Keputusan publikasi; editor harus memastikan proses penelaahan naskah secara menyeluruh, transparan, objektif, adil, dan bijaksana. Hal tersebut menjadi dasar editor dalam mengambil keputusan terhadap suatu naskah, ditolak atau diterima. Dalam hal ini, dewan editor berperan sebagai tim seleksi naskah.

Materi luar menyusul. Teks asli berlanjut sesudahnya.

(** C10 as stated fails: a number of 4301 digits is a JSON value, yet the
    edit loop does not accept it: [json.loads] raises [ValueError] on it,
    the run of [main] ends there with status 1, and the final prompt is
    never reached. *)
Lemma huge_number_is_not_accepted :
  is_json_integer huge_number = true
  /\ fst huge_number_run = Raise (ValueError (MiniJson.digits_message 4301))
  /\ exit_status (fst huge_number_run) = 1
  /\ stdin (snd huge_number_run) = ["y"]
  /\ fs (snd huge_number_run)
     = fs (sample_world ["a new bit"; EmptyString; "y"]).
Proof. repeat split; vm_compute; reflexivity. Qed.

(** * Further properties *)

(** ** The input collector *)

Lemma collect_lines_blank (pre post acc : list string) :
  Forall (fun l => l <> EmptyString) pre ->
  collect_lines (pre ++ EmptyString :: post) acc
  = (acc ++ pre, post, prompts pre ++ [EvInput input_prompt (Some EmptyString)]).
Proof.
  revert acc. induction pre as [|l pre IH]; intros acc Hpre.
  - cbn. by rewrite app_nil_r.
  - apply Forall_cons in Hpre as [Hl Hpre]. cbn [app collect_lines].
    apply String.eqb_neq in Hl as ->.
    rewrite (IH (acc ++ [l]) Hpre). by rewrite <- app_assoc.
Qed.

Lemma collect_lines_eof (pre acc : list string) :
  Forall (fun l => l <> EmptyString) pre ->
  collect_lines pre acc
  = (acc ++ pre, [], prompts pre ++ [EvInput input_prompt None]).
Proof.
  revert acc. induction pre as [|l pre IH]; intros acc Hpre.
  - cbn. by rewrite app_nil_r.
  - apply Forall_cons in Hpre as [Hl Hpre]. cbn [app collect_lines].
    apply String.eqb_neq in Hl as ->.
    rewrite (IH (acc ++ [l]) Hpre). by rewrite <- app_assoc.
Qed.

(** X1. When stdin holds the non-empty lines [pre], then an empty line,
    then [post], [get_user_input] prints its banner, prompts once for each
    line of [pre] and once for the empty line, returns the lines of [pre]
    joined by newlines, and leaves [post] unread. *)
Theorem get_user_input_until_blank (pre post : list string) (w : World) :
  stdin w = pre ++ EmptyString :: post ->
  Forall (fun l => l <> EmptyString) pre ->
  get_user_input w
  = (Ret (Str.join_lines pre),
     log (EvPrint "Enter your bit (empty line to finish):"
          :: prompts pre ++ [EvInput input_prompt (Some EmptyString)])
         (set_stdin post w)).
Proof.
  intros Hin Hpre. unfold get_user_input.
  by rewrite Hin, (collect_lines_blank pre post [] Hpre).
Qed.

(** Two lines, the empty line, and one line left for the final prompt. *)
Lemma get_user_input_until_blank_witness :
  get_user_input
    (sample_world ["a new bit"; "second line"; EmptyString; "y"])
  = (Ret (Str.join_lines ["a new bit"; "second line"]),
     log [EvPrint "Enter your bit (empty line to finish):";
          EvInput input_prompt (Some "a new bit");
          EvInput input_prompt (Some "second line");
          EvInput input_prompt (Some EmptyString)]
         (set_stdin ["y"]
            (sample_world ["a new bit"; "second line"; EmptyString; "y"]))).
Proof.
  refine (get_user_input_until_blank ["a new bit"; "second line"] ["y"]
            (sample_world ["a new bit"; "second line"; EmptyString; "y"])
            eq_refl _).
  repeat constructor; discriminate.
Defined.

(** X2. When stdin ends before an empty line comes, [get_user_input]
    catches the [EOFError] of [input]: it returns the lines read so far,
    joined by newlines, and stdin is exhausted. *)
Theorem get_user_input_at_eof (w : World) :
  Forall (fun l => l <> EmptyString) (stdin w) ->
  get_user_input w
  = (Ret (Str.join_lines (stdin w)),
     log (EvPrint "Enter your bit (empty line to finish):"
          :: prompts (stdin w) ++ [EvInput input_prompt None])
         (set_stdin [] w)).
Proof.
  intros Hpre. unfold get_user_input.
  by rewrite (collect_lines_eof (stdin w) [] Hpre).
Qed.

(** One line and the end of stdin. *)
Lemma get_user_input_at_eof_witness :
  get_user_input (sample_world ["a new bit"])
  = (Ret "a new bit",
     log [EvPrint "Enter your bit (empty line to finish):";
          EvInput input_prompt (Some "a new bit");
          EvInput input_prompt None]
         (set_stdin [] (sample_world ["a new bit"]))).
Proof.
  refine (get_user_input_at_eof (sample_world ["a new bit"]) _).
  repeat constructor; discriminate.
Defined.

Lemma lstrip_chars_nil (l : list ascii) :
  Str.lstrip_chars l = [] <-> Forall (fun c => Str.is_space c = true) l.
Proof.
  induction l as [|c r IH]; cbn; [by split|].
  destruct (Str.is_space c) eqn:Hc.
  - rewrite IH. split; [by constructor | by intros [_ ?]%Forall_cons].
  - split; [done | intros [? _]%Forall_cons; congruence].
Qed.

Lemma lstrip_chars_suffix (l : list ascii) : Str.lstrip_chars l `suffix_of` l.
Proof.
  induction l as [|c r IH]; cbn; [done|].
  destruct (Str.is_space c); [by apply suffix_cons_r | done].
Qed.

Lemma lstrip_chars_head (l : list ascii) (c : ascii) (r : list ascii) :
  Str.lstrip_chars l = c :: r -> Str.is_space c = false.
Proof.
  induction l as [|c0 l IH]; cbn; [done|].
  destruct (Str.is_space c0) eqn:Hc; [done|]. by intros [= <- _].
Qed.

Lemma strip_empty_iff (s : string) :
  Str.strip s = EmptyString <-> is_blank s.
Proof.
  unfold Str.strip, is_blank. set (l := Str.chars s).
  rewrite <- lstrip_chars_nil. split.
  - intros H. apply (f_equal Str.chars) in H. rewrite chars_of_chars in H.
    change (Str.chars EmptyString) with (@nil ascii) in H.
    apply (f_equal (@rev ascii)) in H. rewrite rev_involutive in H. cbn in H.
    apply lstrip_chars_nil in H.
    destruct (Str.lstrip_chars l) as [|c r] eqn:Hl; [done|].
    apply lstrip_chars_head in Hl.
    rewrite Forall_forall in H. specialize (H c).
    rewrite H in Hl; [done|]. rewrite list_elem_of_In, <- in_rev. by left.
  - by intros ->.
Qed.

Lemma chars_join_lines_blank (lines : list string) :
  is_blank (Str.join_lines lines) <-> Forall is_blank lines.
Proof.
  unfold is_blank. induction lines as [|l [|l' r] IH].
  - cbn. split; constructor.
  - cbn. split; [by constructor | by intros [? _]%Forall_cons].
  - change (Str.join_lines (l :: l' :: r))
      with (l +:+ Str.nl +:+ Str.join_lines (l' :: r)).
    rewrite !chars_append, !Forall_app, IH, (Forall_cons _ l).
    split; [by intros (? & _ & ?) | intros [? ?]].
    repeat split; [done| |done]. by repeat constructor.
Qed.

(** X3. The text that [get_user_input] joins is taken as no input by
    [main], whose test is [not text.strip()], exactly when every line read
    consists of white space only. *)
Theorem blank_text_iff (lines : list string) :
  Str.strip (Str.join_lines lines) = EmptyString <-> Forall is_blank lines.
Proof. by rewrite strip_empty_iff, chars_join_lines_blank. Qed.

(** A line of one space and a line of a tab and a space. *)
Lemma blank_text_iff_witness :
  Str.strip (Str.join_lines [" "; String "009"%char " "]) = EmptyString.
Proof.
  apply (proj2 (blank_text_iff [" "; String "009"%char " "])).
  repeat constructor.
Defined.

(** ** More on slugify *)

Lemma separated_prefix (l1 l2 : list ascii) :
  l1 `prefix_of` l2 -> separated l2 -> separated l1.
Proof.
  intros [k ->]. induction l1 as [|a r IH]; [done|].
  cbn [app separated]. intros [Ha Hr]. split; [|by apply IH].
  intros Heq. specialize (Ha Heq). by destruct r.
Qed.

Lemma drop_final_hyphen_prefix (l : list ascii) :
  drop_final_hyphen l `prefix_of` l.
Proof.
  induction l as [|c [|c' r] IH].
  - done.
  - cbn. destruct (Ascii.eqb c Str.hyphen); [apply prefix_nil | done].
  - change (drop_final_hyphen (c :: c' :: r))
      with (c :: drop_final_hyphen (c' :: r)).
    by apply prefix_cons.
Qed.

Lemma sub_edge_hyphens_separated (l : list ascii) :
  separated l -> separated (sub_edge_hyphens l).
Proof.
  intros Hsep. destruct l as [|c r]; [done|]. unfold sub_edge_hyphens.
  destruct (Ascii.eqb c Str.hyphen).
  - eapply separated_prefix; [apply drop_final_hyphen_prefix|].
    by apply separated_tail in Hsep.
  - eapply separated_prefix; [apply drop_final_hyphen_prefix | done].
Qed.

Lemma trimmed_slug_separated (text : string) : separated (trimmed_slug text).
Proof. apply sub_edge_hyphens_separated, sub_separated. Qed.

Lemma sub_length (b : bool) (l : list ascii) :
  (length (sub_non_alnum_runs b l) <= length l)%nat.
Proof.
  revert b. induction l as [|c r IH]; intros b; cbn; [done|].
  destruct (Str.is_slug_char c); cbn; [specialize (IH false); lia|].
  destruct b; cbn; specialize (IH true); lia.
Qed.

Lemma trimmed_slug_length (text : string) :
  (length (trimmed_slug text) <= length (Str.chars (Str.lower text)))%nat.
Proof.
  unfold trimmed_slug.
  etrans; [apply sublist_length, sub_edge_hyphens_sublist|].
  apply sub_length.
Qed.

Lemma slugify_separated (text : string) :
  separated (Str.chars (slugify text)).
Proof.
  rewrite slugify_trimmed.
  eapply separated_prefix; [apply prefix_take | apply trimmed_slug_separated].
Qed.

(** X4. Every slug has at most 50 characters, all of them in [a-z0-9-],
    does not begin with a hyphen and has no two hyphens in a row. *)
Theorem slugify_well_formed (text : string) :
  (length (Str.chars (slugify text)) <= 50)%nat
  /\ Forall (fun c => Str.is_slug_char c = true \/ c = Str.hyphen)
            (Str.chars (slugify text))
  /\ head (Str.chars (slugify text)) <> Some Str.hyphen
  /\ separated (Str.chars (slugify text)).
Proof.
  destruct (slugify_shape text) as (Hlen & Hall & Hhead).
  repeat split; try done. apply slugify_separated.
Qed.

(** X5. When the lowered title, [text.lower()], has at most 50
    characters, the slug does not end with a hyphen: the cut to 50
    characters is the only way to a hyphen in last position. For a title of
    code points below 256 the lowered title is as long as the title. *)
Theorem slugify_short_title (text : string) :
  (length (Str.chars (Str.lower text)) <= 50)%nat ->
  last (Str.chars (slugify text)) <> Some Str.hyphen.
Proof.
  intros Hlen. apply slugify_last_uncut.
  etrans; [apply trimmed_slug_length | done].
Qed.

Lemma slugify_short_title_witness :
  last (Str.chars (slugify "Hello, World!!")) <> Some Str.hyphen.
Proof. apply slugify_short_title. vm_compute. lia. Defined.

Lemma chr_lower_slug (c : ascii) :
  Str.is_slug_char c = true \/ c = Str.hyphen -> Str.chr_lower c = c.
Proof.
  intros [Hc| ->]; [|reflexivity]. revert Hc.
  destruct c as [[] [] [] [] [] [] [] []]; vm_compute; congruence.
Qed.

Lemma sub_fixed (b : bool) (l : list ascii) :
  Forall (fun c => Str.is_slug_char c = true \/ c = Str.hyphen) l ->
  separated l -> (b = true -> head l <> Some Str.hyphen) ->
  sub_non_alnum_runs b l = l.
Proof.
  revert b. induction l as [|c r IH]; intros b Hall Hsep Hb; [done|].
  apply Forall_cons in Hall as [Hc Hall]. destruct Hsep as [Hnext Hsep].
  cbn [sub_non_alnum_runs].
  destruct (Str.is_slug_char c) eqn:Hslug.
  - f_equal. by apply IH.
  - destruct Hc as [Hc| ->]; [congruence|].
    destruct b; [by specialize (Hb eq_refl)|].
    f_equal. apply IH; [done..|]. intros _. by apply Hnext.
Qed.

Lemma drop_final_hyphen_fixed (l : list ascii) :
  last l <> Some Str.hyphen -> drop_final_hyphen l = l.
Proof.
  induction l as [|c [|c' r] IH]; [done| |].
  - cbn. intros Hc. destruct (Ascii.eqb_spec c Str.hyphen); congruence.
  - intros Hlast.
    change (drop_final_hyphen (c :: c' :: r))
      with (c :: drop_final_hyphen (c' :: r)).
    f_equal. by apply IH.
Qed.

Lemma sub_edge_hyphens_fixed (l : list ascii) :
  head l <> Some Str.hyphen -> last l <> Some Str.hyphen ->
  sub_edge_hyphens l = l.
Proof.
  intros Hhead Hlast. destruct l as [|c r]; [done|]. unfold sub_edge_hyphens.
  destruct (Ascii.eqb_spec c Str.hyphen) as [->|_]; [done|].
  by apply drop_final_hyphen_fixed.
Qed.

  1. Informasi publikasi; editor harus memastikan bahwa panduan penulisan naskah bagi penulis dan pihak lain yang berkepentingan dapat diakses dan dibaca secara jelas, baik versi cetak maupun elektronik.
  2. Pembagian naskah peer-review; editor harus memastikan reviewer dan bahan naskah untuk review, serta menginformasikan ketentuan dan proses review naskah secara jelas ke reviewer.
  3. Objektivitas dan netralitas; editor harus objektif, netral, dan jujur dalam mengedit naskah, tanpa membedakan jenis kelamin, sisi bisnis, suku, agama, ras, antar-golongan, dan kewarganegaraan penulis.
  4. Kerahasiaan; editor harus menjaga setiap informasi dengan baik, khususnya yang terkait dengan privasi penulis dan distribusi naskahnya.
  5. Pengungkapan konflik kepentingan; editor harus memahami etika publikasi ilmiah di atas untuk menghindari adanya konflik kepentingan dengan pihak lain, sehingga proses penerbitan naskah berjalan lancar dan aman.

 

Etika Reviewer

  1. Objektivitas dan netralitas; reviewer harus jujur, objektif, tidak bias, independen, dan hanya berpihak pada kebenaran ilmiah. Proses penelaahan naskah dilakukan secara profesional tanpa membedakan jenis kelamin, sisi bisnis, suku, agama, ras, antar-golongan, dan kewarganegaraan penulis.
  2. Kejelasan sumber referensi; reviewer harus memastikan bahwa sumber referensi/kutipan naskah telah sesuai dan kredibel (dapat dipertanggungjawabkan). Jika ditemukan kesalahan atau penyimpangan dalam penulisan sumber referensi/kutipan, reviewer harus segera menginformasikan ke redaksi untuk dilakukan perbaikan oleh penulis sesuai catatan dari reviewer. 
  3. Efektivitas peer-review; reviewer harus merespon naskah yang telah dikirim oleh redaksi dan bekerja sesuai dengan waktu penelaahan naskah (peer-review) yang telah ditetapkan (maksimal 2 minggu). Apabila membutuhkan waktu tambahan dalam review naskah harus segera melaporkan (konfirmasi) ke sekretariat redaksi.
  4. Pengungkapan konflik kepentingan; reviewer harus memahami etika publikasi ilmiah di atas untuk menghindari adanya konflik kepentingan dengan pihak lain, sehingga proses penerbitan naskah berjalan lancar dan aman.

 

Etika Pengelola Jurnal

  1. Pengambilan keputusan; pengelola jurnal/dewan redaksi harus menjabarkan misi dan tujuan organisasi, khususnya yang berkaitan dengan penetapan kebijakan dan keputusan penerbitan jurnal tanpa adanya kepentingan tertentu.
  2. Kebebasan; pengelola jurnal harus memberikan kebebasan kepara reviewer dan editor untuk menciptakan suasana kerja yang nyaman serta menghargai privasi penulis.
  3. Jaminan dan promosi; pengelola jurnal harus menjamin dan melindungi hak kekayaan intelektual (hak cipta), serta transparan dalam mengelola dana yang diterima oleh pihak ketiga. Selain itu, pengelola jurnal harus mempublikasikan dan mempromosikan hasil terbitan ke masyarakat dengan memberikan jaminan kemanfaatan dalam penggunaan naskah.
  4. Pengungkapan konflik kepentingan; pengelola jurnal harus memahami etika publikasi ilmiah di atas untuk menghindari adanya konflik kepentingan dengan pihak lain, sehingga proses penerbitan naskah berjalan lancar dan aman.